- Baitalpur Location in Chhattisgarh, India Baitalpur Baitalpur (India)
- Coordinates: 21°51′0″N 81°55′0″E﻿ / ﻿21.85000°N 81.91667°E
- Country: India
- State: Chhattisgarh
- District: Mungeli
- Bethel: 1886
- Founder: Rev.A. Spell
- Named for: Leper's asylum

Government
- • Type: Republic of India
- • Body: Gram panchayt
- Elevation: 248 m (814 ft)

Population (2011)
- • Total: approx 3,000
- Demonym: all

Languages
- • Official: Hindi, English Chhattisgarhi
- Time zone: UTC+5:30 (IST)
- PIN: 495224
- Vehicle registration: CG
- Nearest city: Bilaspur

= Baitalpur =

Baitalpur is a town in Mungeli district, Chhattisgarh, India. A historic place since 1897, still serving and providing medical treatment for people affected by leprosy.
A Lepers asylum was started in 1897 by Rev. K. W. Nottrott, which is now The Leprosy Mission Trust India.

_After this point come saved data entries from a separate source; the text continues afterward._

(* ===== verification/JsonParse.v ===== *)
(** * JsonParse: reading JSON

    [encoding/json]'s reader, on bytes.  A parsed value keeps the raw text of
    its string literals, since a type that unmarshals itself ([time.Time])
    receives the literal as it was written; [unquote] decodes one.  Parsing is
    by recursive descent with fuel: a value is shorter than the bytes it is read
    from, and two units of fuel per byte are enough ([parse_enough]). *)

From Stdlib Require Import Ascii String.
From Stdlib Require List.
From S2P Require Import Prelude Utf8 Domain.
Import ListNotations.
Local Open Scope N_scope.

Definition bytes_of (s : string) : list N := List.map N_of_ascii (list_ascii_of_string s).
Definition string_of (b : list N) : string := string_of_list_ascii (List.map ascii_of_N b).

Inductive jraw : Type :=
| RNull
| RBool (b : bool)
| RNumber (lit : list N)
| RString (raw : list N)
| RArray (l : list jraw)
| RObject (l : list (list N * jraw)).

(** ** Tokens *)

Definition is_ws (c : N) : bool := (c =? 32) || (c =? 9) || (c =? 10) || (c =? 13).

Fixpoint skip_ws (l : list N) : list N :=
  match l with
  | c :: l' => if is_ws c then skip_ws l' else l
  | [] => []
  end.

Definition is_dec (c : N) : bool := (48 <=? c) && (c <=? 57).

Definition hex_value (c : N) : option N :=
  if is_dec c then Some (c - 48)
  else if (97 <=? c) && (c <=? 102) then Some (c - 87)
  else if (65 <=? c) && (c <=? 70) then Some (c - 55)
  else None.

Definition is_hex (c : N) : bool := match hex_value c with Some _ => true | None => false end.

(** The letters an escape may have, other than u. *)
Definition simple_escape (c : N) : option N :=
  if (c =? 34) || (c =? 92) || (c =? 47) then Some c
  else if c =? 98 then Some 8
  else if c =? 102 then Some 12
  else if c =? 110 then Some 10
  else if c =? 114 then Some 13
  else if c =? 116 then Some 9
  else None.

Definition prefixed (p : list N) (r : option (list N * list N)) : option (list N * list N) :=
  match r with Some (raw, rest) => Some (p ++ raw, rest)%list | None => None end.
(* ===== verification/Cursor.v ===== *)
(** * Cursor: the opaque page cursor of the members list

    P-4 hands out the position after the last row as base64 of JSON and reads it
    back from the query ([membership_handler.go]); [encoding/json] prints and
    reads the two untagged fields of [domain.MembershipListCursor].
    [time.Time.UnmarshalJSON] reads RFC 3339 by a fast path, and hands what that
    refuses to [time.Parse]; the latter is a parameter, which a cursor this
    program wrote never reaches.

    First [encoding/base64]'s [URLEncoding]: the alphabet of RFC 4648 with "-" and
    "_", padded.  [DecodeString] skips line breaks, refuses a quantum without its
    padding and anything after the padding, and does not look at the bits the
    padding leaves unused. *)

From Stdlib Require Import Ascii String.
From Stdlib Require List.
From S2P Require Import Prelude Domain Tx Json JsonParse Wire.
Import ListNotations.

Abbreviation text := (list ascii) (only parsing).

(** ** The alphabet *)

Definition encodeURL : text :=
  list_ascii_of_string "ABCDEFGHIJKLMNOPQRSTUVWXYZabcdefghijklmnopqrstuvwxyz0123456789-_".

Definition padding : ascii := "="%char.

Definition sextet_char (n : N) : ascii := nth (N.to_nat n) encodeURL padding.

Fixpoint index_of (c : ascii) (l : text) (n : N) : option N :=
  match l with
  | [] => None
  | x :: l' => if Ascii.eqb x c then Some n else index_of c l' (n + 1)
  end.

Definition char_sextet (c : ascii) : option N := index_of c encodeURL 0.

(** ** [EncodeToString] *)

Fixpoint encode (l : text) : text :=
  match l with
  | [] => []
  | [a] =>
      let a := N_of_ascii a in
      [sextet_char (a / 4); sextet_char (a mod 4 * 16); padding; padding]
  | [a; b] =>
      let a := N_of_ascii a in let b := N_of_ascii b in
      [sextet_char (a / 4); sextet_char (a mod 4 * 16 + b / 16); sextet_char (b mod 16 * 4); padding]
  | a :: b :: c :: l' =>
      let a := N_of_ascii a in let b := N_of_ascii b in let c := N_of_ascii c in
      sextet_char (a / 4) :: sextet_char (a mod 4 * 16 + b / 16) ::
      sextet_char (b mod 16 * 4 + c / 64) :: sextet_char (c mod 64) :: encode l'
  end.

(** ** [DecodeString] *)

Definition line_break (c : ascii) : bool := Ascii.eqb c "010"%char || Ascii.eqb c "013"%char.

Definition byte0 (s0 s1 : N) : ascii := ascii_of_N (s0 * 4 + s1 / 16).
Definition byte1 (s1 s2 : N) : ascii := ascii_of_N (s1 mod 16 * 16 + s2 / 4).
Definition byte2 (s2 s3 : N) : ascii := ascii_of_N (s2 mod 4 * 64 + s3).

(** Quanta of four characters; the last may be padded. *)
Fixpoint decode (l : text) : option text :=
  match l with
  | [] => Some []
  | c0 :: c1 :: c2 :: c3 :: l' =>
      match char_sextet c0, char_sextet c1, char_sextet c2, char_sextet c3 with
      | Some s0, Some s1, Some s2, Some s3 =>
          (λ r, byte0 s0 s1 :: byte1 s1 s2 :: byte2 s2 s3 :: r) <$> decode l'
      | Some s0, Some s1, Some s2, None =>
          if Ascii.eqb c3 padding && match l' with [] => true | _ => false end
          then Some [byte0 s0 s1; byte1 s1 s2] else None
      | Some s0, Some s1, None, _ =>
          if Ascii.eqb c2 padding && Ascii.eqb c3 padding && match l' with [] => true | _ => false end
          then Some [byte0 s0 s1] else None
      | _, _, _, _ => None
      end
  | _ => None
  end.

Definition EncodeToString (s : string) : string := string_of_list_ascii (encode (list_ascii_of_string s)).

Definition DecodeString (s : string) : option string :=
  string_of_list_ascii <$> decode (List.filter (λ c, negb (line_break c)) (list_ascii_of_string s)).

(** ** Round trip *)

Lemma below_64 (P : N → bool) : forallb (λ n, P (N.of_nat n)) (seq 0 64) = true → ∀ n, (n < 64)%N → P n = true.
Proof.
  intros Hall n Hn. rewrite forallb_forall in Hall. specialize (Hall (N.to_nat n)). rewrite N2Nat.id in Hall.
  apply Hall, in_seq. lia.
Qed.

Lemma char_sextet_char n : (n < 64)%N → char_sextet (sextet_char n) = Some n.
Proof.
  intros Hn. apply (bool_decide_eq_true_1 _). revert n Hn.
  apply (below_64 (λ n, bool_decide (char_sextet (sextet_char n) = Some n))). vm_compute. reflexivity.
Qed.

Lemma sextet_not_break n : (n < 64)%N → line_break (sextet_char n) = false.
Proof.
  intros Hn. apply negb_true_iff. revert n Hn.
  apply (below_64 (λ n, negb (line_break (sextet_char n)))). vm_compute. reflexivity.
Qed.

Lemma byte_bound (a : ascii) : (N_of_ascii a < 256)%N.
Proof. apply N_ascii_bounded. Qed.

#[local] Ltac divlia := zify; Z.to_euclidean_division_equations; lia.

(** What each byte contributes to the sextets comes back. *)
Lemma byte_back0 a b : byte0 (N_of_ascii a / 4) (N_of_ascii a mod 4 * 16 + N_of_ascii b / 16) = a.
Proof.
  pose proof (byte_bound a). pose proof (byte_bound b). unfold byte0.
  rewrite <- (ascii_N_embedding a) at 3. f_equal. divlia.
Qed.

Lemma byte_back1 a b c :
  byte1 (N_of_ascii a mod 4 * 16 + N_of_ascii b / 16) (N_of_ascii b mod 16 * 4 + N_of_ascii c / 64) = b.
Proof.
  pose proof (byte_bound a). pose proof (byte_bound b). pose proof (byte_bound c). unfold byte1.
  rewrite <- (ascii_N_embedding b) at 3. f_equal. divlia.
Qed.

Lemma byte_back2 b c : byte2 (N_of_ascii b mod 16 * 4 + N_of_ascii c / 64) (N_of_ascii c mod 64) = c.
Proof.
  pose proof (byte_bound b). pose proof (byte_bound c). unfold byte2.
  rewrite <- (ascii_N_embedding c) at 3. f_equal. divlia.
Qed.

Lemma sextet_bounds a b :
  (N_of_ascii a / 4 < 64 ∧ N_of_ascii a mod 4 * 16 + N_of_ascii b / 16 < 64 ∧
   N_of_ascii a mod 16 * 4 + N_of_ascii b / 64 < 64 ∧ N_of_ascii a mod 64 < 64)%N.
Proof. pose proof (byte_bound a). pose proof (byte_bound b). divlia. Qed.

(** Induction by quanta of three bytes. *)
Lemma by_quanta (P : text → Prop) :
  P [] → (∀ a, P [a]) → (∀ a b, P [a; b]) → (∀ a b c l, P l → P (a :: b :: c :: l)) → ∀ l, P l.
Proof.
  intros H0 H1 H2 H3.
  enough (∀ l, P l ∧ (∀ a, P (a :: l)) ∧ (∀ a b, P (a :: b :: l))) as Hall by apply Hall.
  induction l as [|x l (IH0 & IH1 & IH2)]; split_and!; auto.
Qed.

#[local] Arguments char_sextet : simpl never.
#[local] Arguments sextet_char : simpl never.

Lemma decode_encode l : decode (encode l) = Some l.
Proof.
  induction l as [|a|a b|a b c l IH] using by_quanta; [done|..].
  - destruct (sextet_bounds a "000"%char) as (B0 & B1 & _). change (N_of_ascii "000") with 0%N in B1.
    rewrite N.add_0_r in B1. simpl.
    rewrite !char_sextet_char by done. simpl.
    do 2 f_equal. rewrite <- (byte_back0 a "000") at 3. by rewrite N.add_0_r.
  - destruct (sextet_bounds a b) as (B0 & B1 & _), (sextet_bounds b "000"%char) as (_ & _ & B2 & _).
    change (N_of_ascii "000") with 0%N in B2. rewrite N.add_0_r in B2. simpl.
    rewrite !char_sextet_char by done. simpl. rewrite byte_back0. do 3 f_equal.
    rewrite <- (byte_back1 a b "000") at 3. by rewrite N.add_0_r.
  - destruct (sextet_bounds a b) as (B0 & B1 & _), (sextet_bounds b c) as (_ & _ & B2 & _),
      (sextet_bounds c c) as (_ & _ & _ & B3). simpl.
    rewrite !char_sextet_char, IH by done. simpl. by rewrite byte_back0, byte_back1, byte_back2.
Qed.

Lemma encode_no_breaks l : List.filter (λ c, negb (line_break c)) (encode l) = encode l.
Proof.
  induction l as [|a|a b|a b c l IH] using by_quanta; [done|..].
  - destruct (sextet_bounds a "000"%char) as (B0 & B1 & _). change (N_of_ascii "000") with 0%N in B1.
    rewrite N.add_0_r in B1. simpl. by rewrite !sextet_not_break.
  - destruct (sextet_bounds a b) as (B0 & B1 & _), (sextet_bounds b "000"%char) as (_ & _ & B2 & _).
    change (N_of_ascii "000") with 0%N in B2. rewrite N.add_0_r in B2. simpl. by rewrite !sextet_not_break.
  - destruct (sextet_bounds a b) as (B0 & B1 & _), (sextet_bounds b c) as (_ & _ & B2 & _),
      (sextet_bounds c c) as (_ & _ & _ & B3). simpl. by rewrite !sextet_not_break, IH.
Qed.

Lemma DecodeString_EncodeToString s : DecodeString (EncodeToString s) = Some s.
Proof.
  unfold DecodeString, EncodeToString.
  rewrite list_ascii_of_string_of_list_ascii, encode_no_breaks, decode_encode. simpl.
  by rewrite string_of_list_ascii_of_string.
Qed.

Example encode_example : EncodeToString "Many hands?" = "TWFueSBoYW5kcz8=".
Proof. reflexivity. Qed.

Example decode_errors :
  DecodeString "TWE" = None ∧ DecodeString "TQ==TQ==" = None ∧ DecodeString "T+E=" = None ∧
  DecodeString "TWE=" = Some "Ma".
Proof. repeat split. Qed.

(** ** Reading a timestamp *)

Definition digit_of (c : N) : option Z := if is_dec c then Some (Z.of_N c - 48) else None.

(** Decimal digits. *)
Fixpoint number_from (acc : Z) (l : list N) : option Z :=
  match l with
  | [] => Some acc
  | c :: l' => match digit_of c with Some d => number_from (10 * acc + d) l' | None => None end
  end.

(** [parseUint] *)
Definition parseUint (l : list N) (lo hi : Z) : option Z :=
  match number_from 0 l with
  | Some n => if (lo <=? n) && (n <=? hi) then Some n else None
  | None => None
  end.

Definition isLeap (y : Z) : bool := (y mod 4 =? 0) && (negb (y mod 100 =? 0) || (y mod 400 =? 0)).

Definition daysIn (m y : Z) : Z :=
  if m =? 2 then (if isLeap y then 29 else 28)
  else if (m =? 4) || (m =? 6) || (m =? 9) || (m =? 11) then 30 else 31.

(** Days since 1 March of year 0. *)
Definition days_of_civil (y m d : Z) : Z :=
  let y' := if m <=? 2 then y - 1 else y in
  let yoe := y' mod 400 in
  let mp := if m <=? 2 then m + 9 else m - 3 in
  146097 * (y' / 400) + 365 * yoe + yoe / 4 - yoe / 100 + (153 * mp + 2) / 5 + d - 1.

(** The fraction after the seconds in microseconds, and what follows it; digits
    past the ninth are dropped. *)
Definition scan_fraction (l : list N) : Z * list N :=
  match l with
  | 46%N :: l' =>
      match scan_digits l' with
      | ([], _) => (0, l)
      | (ds, r) =>
          let ds9 := take 9 ds in
          (match number_from 0 ds9 with Some n => n * 10 ^ (9 - Z.of_nat (length ds9)) / 1000 | None => 0 end, r)
      end
  | _ => (0, l)
  end.

(** The zone: Z, or an offset in microseconds. *)
Definition scan_zone (l : list N) : option Z :=
  match l with
  | [90%N] => Some 0
  | [sg; h1; h2; 58%N; m1; m2] =>
      match parseUint [h1; h2] 0 23, parseUint [m1; m2] 0 59 with
      | Some h, Some m =>
          let off := (60 * h + m) * 60000000 in
          if N.eqb sg 43 then Some off else if N.eqb sg 45 then Some (- off) else None
      | _, _ => None
      end
  | _ => None
  end.

(** [parseRFC3339] *)
Definition parseRFC3339 (l : list N) : option time :=
  match l with
  | y1 :: y2 :: y3 :: y4 :: 45%N :: m1 :: m2 :: 45%N :: d1 :: d2 :: 84%N ::
    h1 :: h2 :: 58%N :: n1 :: n2 :: 58%N :: s1 :: s2 :: rest =>
      match parseUint [y1; y2; y3; y4] 0 9999, parseUint [m1; m2] 1 12 with
      | Some year, Some month =>
          match parseUint [d1; d2] 1 (daysIn month year), parseUint [h1; h2] 0 23,
                parseUint [n1; n2] 0 59, parseUint [s1; s2] 0 59 with
          | Some day, Some hour, Some min, Some sec =>
              let '(us, rest') := scan_fraction rest in
              match scan_zone rest' with
              | Some off =>
                  Some ((days_of_civil year month day - 306) * microseconds_per_day
                        + (3600 * hour + 60 * min + sec) * 1000000 + us - off)
              | None => None
              end
          | _, _, _, _ => None
          end
      | _, _ => None
      end
  | _ => None
  end.

(** ** The cursor *)

Section cursor.
  Context `{Env} (time_Parse : list N → option time).

(** [Time.UnmarshalJSON] on a literal's raw text. *)
Definition time_UnmarshalJSON (raw : list N) : option time :=
  match parseRFC3339 raw with Some t => Some t | None => time_Parse raw end.

(** A key names the field whose name it equals but for case. *)
Definition names_field (key : list N) (field : string) : bool :=
  String.eqb (TenantRepo.lower (string_of (unquote key))) field.

(** One member of the object; null leaves the field as it is, an unknown key is
    skipped. *)
Definition set_cursor_field (c : MembershipListCursor) (kv : list N * jraw) : option MembershipListCursor :=
  let '(key, v) := kv in
  if names_field key "createdat" then
    match v with
    | RNull => Some c
    | RString raw => (λ t, mkMembershipListCursor t (cur_ID c)) <$> time_UnmarshalJSON raw
    | _ => None
    end
  else if names_field key "id" then
    match v with
    | RNull => Some c
    | RString raw => (λ u, mkMembershipListCursor (cur_CreatedAt c) u) <$> uuid_Parse (string_of (unquote raw))
    | _ => None
    end
  else Some c.

Fixpoint set_cursor_fields (c : MembershipListCursor) (l : list (list N * jraw)) : option MembershipListCursor :=
  match l with
  | [] => Some c
  | kv :: l' => match set_cursor_field c kv with Some c' => set_cursor_fields c' l' | None => None end
  end.

(** [json.Unmarshal(decoded, cursor)] *)
Definition cursor_Unmarshal (b : list N) : option MembershipListCursor :=
  let zero := mkMembershipListCursor 0 uuid_Nil in
  match parse b with
  | Some RNull => Some zero
  | Some (RObject l) => set_cursor_fields zero l
  | _ => None
  end.

(** [json.Marshal(page.NextCursor)] *)
Definition cursor_Marshal (c : MembershipListCursor) : string :=
  json_text (JObj [("CreatedAt", JTime (cur_CreatedAt c)); ("ID", JUuid (cur_ID c))]).

Definition encode_cursor (c : MembershipListCursor) : string := EncodeToString (cursor_Marshal c).

(** The cursor of a query; [None] is "invalid cursor". *)
Definition decode_cursor (raw : string) : option MembershipListCursor :=
  if Nat.ltb 512 (String.length raw) then None
  else match DecodeString raw with
       | Some decoded => cursor_Unmarshal (bytes_of decoded)
       | None => None
       end.

End cursor.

The Kaisar-i-Hind Medal for Public Service in India was a medal awarded by the British monarch between 1900 and 1947. It was awarded to
Reverend John Henry Schultz, who was the Superintendent of Chandkhuri Leprosy Hospital & Home Baitalpur, Acharya Vinoba Bhave on 28 January 1964. On 24 November 1933, Mahatma Gandhi also visited this place.

==Geography==
Baitalpur is located at an elevation of 248 m.

==Location==
Baitalpur is 30 km from Bilaspur. The nearest airport is Chakarbhatta Airport. Bilaspur Junction is the nearest railway station.

National Highway 200 passes through Baitalpur. Ghuthia is the nearest village.